> _How to complete this task_:
Repeat the data exactly as it appears.

> _Exercise data_:
(** * artemis.experiments.experiments

    A shallow embedding of [src/artemis/experiments/experiments.py]:
    the naming of variants, the tree of [Experiment] objects, the global
    experiment library, the run life cycle and the record queries,
    followed by the properties of the specification that were settled on
    them.

    Python objects that are shared and mutated ([Experiment] nodes, run
    records, the module globals) live in an explicit store, the [World];
    references are indices into it.  Functions that can raise return a
    [result]; functions that also mutate the store are computations of
    the monad [M]. *)

From stdpp Require Import base list strings sorting pretty.

Local Open Scope Z_scope.

(* ================================================================== *)
(** ** Python values, exceptions and dictionaries *)
(* ================================================================== *)

(** The Python values that flow through keyword arguments. *)
Inductive pyval : Type :=
  | PyNone
  | PyBool (b : bool)
  | PyInt (n : Z)
  | PyStr (s : string).

(** [str(v)], which is also what ['{}'.format(v)] renders. *)
Definition str (v : pyval) : string :=
  match v with
  | PyNone => "None"
  | PyBool true => "True"
  | PyBool false => "False"
  | PyInt n => pretty n
  | PyStr s => s
  end.

(** Truth value of [v] in a boolean context ([if v], [not v]). *)
Definition truthy (v : pyval) : bool :=
  match v with
  | PyNone => false
  | PyBool b => b
  | PyInt n => negb (n =? 0)
  | PyStr s => negb (String.eqb s "")
  end.

(** [v is None] *)
Definition is_None (v : pyval) : bool :=
  match v with PyNone => true | _ => false end.

(** The exceptions that occur.  [KeyboardInterrupt] and [SystemExit]
    derive from [BaseException] only; every other one derives from
    [Exception].  [Exception cls msg] stands for any further class
    derived from [Exception] (ValueError, ...), and for the plain
    [Exception] raised by [get_latest_record]. *)
Inductive exn : Type :=
  | KeyboardInterrupt
  | SystemExit
  | AssertionError (msg : string)
  | KeyError (key : string)
  | TypeError (msg : string)
  | ExperimentNotFoundError (experiment_id : string)
  | Exception (cls msg : string).
Lemma sim_send_alert_email (subject message : string) :
  sim eq (Monitor.send_alert_email w1 cfg subject message)
         (Monitor.send_alert_email w2 cfg subject message).
Proof.
  unfold Monitor.send_alert_email. rewrite smtp_password_same.
  sim_with ltac:(apply sim_with_smtp).
Qed.

Lemma sim_monitor_iteration (name : string) :
  sim eq (Monitor.monitor_iteration w1 cfg name)
         (Monitor.monitor_iteration w2 cfg name).
Proof.
  unfold Monitor.monitor_iteration.
  cbn [platform_system w1 w2 with_env].
  sim_with ltac:(first [ apply sim_run_command_with_retry
                       | apply sim_send_alert_email ]).
Qed.

Lemma sim_monitor_loop (name : string) (ticks : nat) :
  sim eq (Monitor.monitor_loop w1 cfg name ticks)
         (Monitor.monitor_loop w2 cfg name ticks).
Proof.
  induction ticks as [ | n IH ]; cbn [Monitor.monitor_loop].
  - sim_step.
  - sim_with ltac:(first [ exact IH | apply sim_monitor_iteration
                         | apply sim_time_sleep; assumption ]).
Qed.

(** The Linux installer of test.py with two secrets. *)
Lemma sim_install_service_linux (name workdir jar : string) :
  sim eq (Monitor.install_service_linux w1 cfg name s1 workdir jar)
         (Monitor.install_service_linux w2 cfg name s2 workdir jar).
Proof.
  unfold Monitor.install_service_linux.
  sim_with ltac:(apply sim_run_command_with_retry).
Qed.
End SimMonitor.

Section SimLinux.
Variable w : world.
Variable c1 c2 : ascii.
Variable r1 r2 : string.
Hypothesis Hblind : blind w.
Lemma nose_finished_flag_is_true_witness :
  In FAIL (map category sample_records) /\
  NoseRunner.emitted
    (snd (NoseRunner.finished decimal (fun s => s) buffer_output sample_fs sample_nose)) =
    [(sample_records, "1 failed", true)] /\
  fst (NoseRunner.finished decimal (fun s => s) buffer_output
         (results_file broken_time_suite) sample_nose) =
    Raise (ValueError "could not convert string to float: 'abc'") /\
  NoseRunner.emitted
    (snd (NoseRunner.finished decimal (fun s => s) buffer_output
            (results_file broken_time_suite) sample_nose)) = [].
Proof.
  split; [right; left; reflexivity |].
  pose proof (nose_finished_flag_is_true decimal (fun s => s) buffer_output sample_fs
                sample_nose) as H.
  pose proof (nose_finished_flag_is_true decimal (fun s => s) buffer_output
                (results_file broken_time_suite) sample_nose) as H'.
  cbv zeta in H, H'.
  change (buffer_output (NoseRunner.base sample_nose)) with (Ok "1 failed", "") in H, H'.
  cbv iota in H, H'.
  assert (Hld : NoseRunner.load_data decimal (fun s => s) sample_fs
                  (NoseRunner.resultfilename sample_nose) = Ok sample_records)
    by (vm_compute; reflexivity).
  assert (Hld' : NoseRunner.load_data decimal (fun s => s) (results_file broken_time_suite)
                   (NoseRunner.resultfilename sample_nose) =
                 Raise (ValueError "could not convert string to float: 'abc'"))
    by (vm_compute; reflexivity).
  rewrite Hld in H. rewrite Hld' in H'. destruct H as [_ H].
  split; [exact H | exact H'].
Defined.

> _Answer space_:
(** * artemis.experiments.experiments

    A shallow embedding of [src/artemis/experiments/experiments.py]:
    the naming of variants, the tree of [Experiment] objects, the global
    experiment library, the run life cycle and the record queries,
    followed by the properties of the specification that were settled on
    them.

    Python objects that are shared and mutated ([Experiment] nodes, run
    records, the module globals) live in an explicit store, the [World];
    references are indices into it.  Functions that can raise return a
    [result]; functions that also mutate the store are computations of
    the monad [M]. *)

From stdpp Require Import base list strings sorting pretty.

Local Open Scope Z_scope.

(* ================================================================== *)
(** ** Python values, exceptions and dictionaries *)
(* ================================================================== *)

(** The Python values that flow through keyword arguments. *)
Inductive pyval : Type :=
  | PyNone
  | PyBool (b : bool)
  | PyInt (n : Z)
  | PyStr (s : string).

(** [str(v)], which is also what ['{}'.format(v)] renders. *)
Definition str (v : pyval) : string :=
  match v with
  | PyNone => "None"
  | PyBool true => "True"
  | PyBool false => "False"
  | PyInt n => pretty n
  | PyStr s => s
  end.

(** Truth value of [v] in a boolean context ([if v], [not v]). *)
Definition truthy (v : pyval) : bool :=
  match v with
  | PyNone => false
  | PyBool b => b
  | PyInt n => negb (n =? 0)
  | PyStr s => negb (String.eqb s "")
  end.

(** [v is None] *)
Definition is_None (v : pyval) : bool :=
  match v with PyNone => true | _ => false end.

(** The exceptions that occur.  [KeyboardInterrupt] and [SystemExit]
    derive from [BaseException] only; every other one derives from
    [Exception].  [Exception cls msg] stands for any further class
    derived from [Exception] (ValueError, ...), and for the plain
    [Exception] raised by [get_latest_record]. *)
Inductive exn : Type :=
  | KeyboardInterrupt
  | SystemExit
  | AssertionError (msg : string)
  | KeyError (key : string)
  | TypeError (msg : string)
  | ExperimentNotFoundError (experiment_id : string)
  | Exception (cls msg : string).
Lemma sim_send_alert_email (subject message : string) :
  sim eq (Monitor.send_alert_email w1 cfg subject message)
         (Monitor.send_alert_email w2 cfg subject message).
Proof.
  unfold Monitor.send_alert_email. rewrite smtp_password_same.
  sim_with ltac:(apply sim_with_smtp).
Qed.

Lemma sim_monitor_iteration (name : string) :
  sim eq (Monitor.monitor_iteration w1 cfg name)
         (Monitor.monitor_iteration w2 cfg name).
Proof.
  unfold Monitor.monitor_iteration.
  cbn [platform_system w1 w2 with_env].
  sim_with ltac:(first [ apply sim_run_command_with_retry
                       | apply sim_send_alert_email ]).
Qed.

Lemma sim_monitor_loop (name : string) (ticks : nat) :
  sim eq (Monitor.monitor_loop w1 cfg name ticks)
         (Monitor.monitor_loop w2 cfg name ticks).
Proof.
  induction ticks as [ | n IH ]; cbn [Monitor.monitor_loop].
  - sim_step.
  - sim_with ltac:(first [ exact IH | apply sim_monitor_iteration
                         | apply sim_time_sleep; assumption ]).
Qed.

(** The Linux installer of test.py with two secrets. *)
Lemma sim_install_service_linux (name workdir jar : string) :
  sim eq (Monitor.install_service_linux w1 cfg name s1 workdir jar)
         (Monitor.install_service_linux w2 cfg name s2 workdir jar).
Proof.
  unfold Monitor.install_service_linux.
  sim_with ltac:(apply sim_run_command_with_retry).
Qed.
End SimMonitor.

Section SimLinux.
Variable w : world.
Variable c1 c2 : ascii.
Variable r1 r2 : string.
Hypothesis Hblind : blind w.
Lemma nose_finished_flag_is_true_witness :
  In FAIL (map category sample_records) /\
  NoseRunner.emitted
    (snd (NoseRunner.finished decimal (fun s => s) buffer_output sample_fs sample_nose)) =
    [(sample_records, "1 failed", true)] /\
  fst (NoseRunner.finished decimal (fun s => s) buffer_output
         (results_file broken_time_suite) sample_nose) =
    Raise (ValueError "could not convert string to float: 'abc'") /\
  NoseRunner.emitted
    (snd (NoseRunner.finished decimal (fun s => s) buffer_output
            (results_file broken_time_suite) sample_nose)) = [].
Proof.
  split; [right; left; reflexivity |].
  pose proof (nose_finished_flag_is_true decimal (fun s => s) buffer_output sample_fs
                sample_nose) as H.
  pose proof (nose_finished_flag_is_true decimal (fun s => s) buffer_output
                (results_file broken_time_suite) sample_nose) as H'.
  cbv zeta in H, H'.
  change (buffer_output (NoseRunner.base sample_nose)) with (Ok "1 failed", "") in H, H'.
  cbv iota in H, H'.
  assert (Hld : NoseRunner.load_data decimal (fun s => s) sample_fs
                  (NoseRunner.resultfilename sample_nose) = Ok sample_records)
    by (vm_compute; reflexivity).
  assert (Hld' : NoseRunner.load_data decimal (fun s => s) (results_file broken_time_suite)
                   (NoseRunner.resultfilename sample_nose) =
                 Raise (ValueError "could not convert string to float: 'abc'"))
    by (vm_compute; reflexivity).
  rewrite Hld in H. rewrite Hld' in H'. destruct H as [_ H].
  split; [exact H | exact H'].
Defined.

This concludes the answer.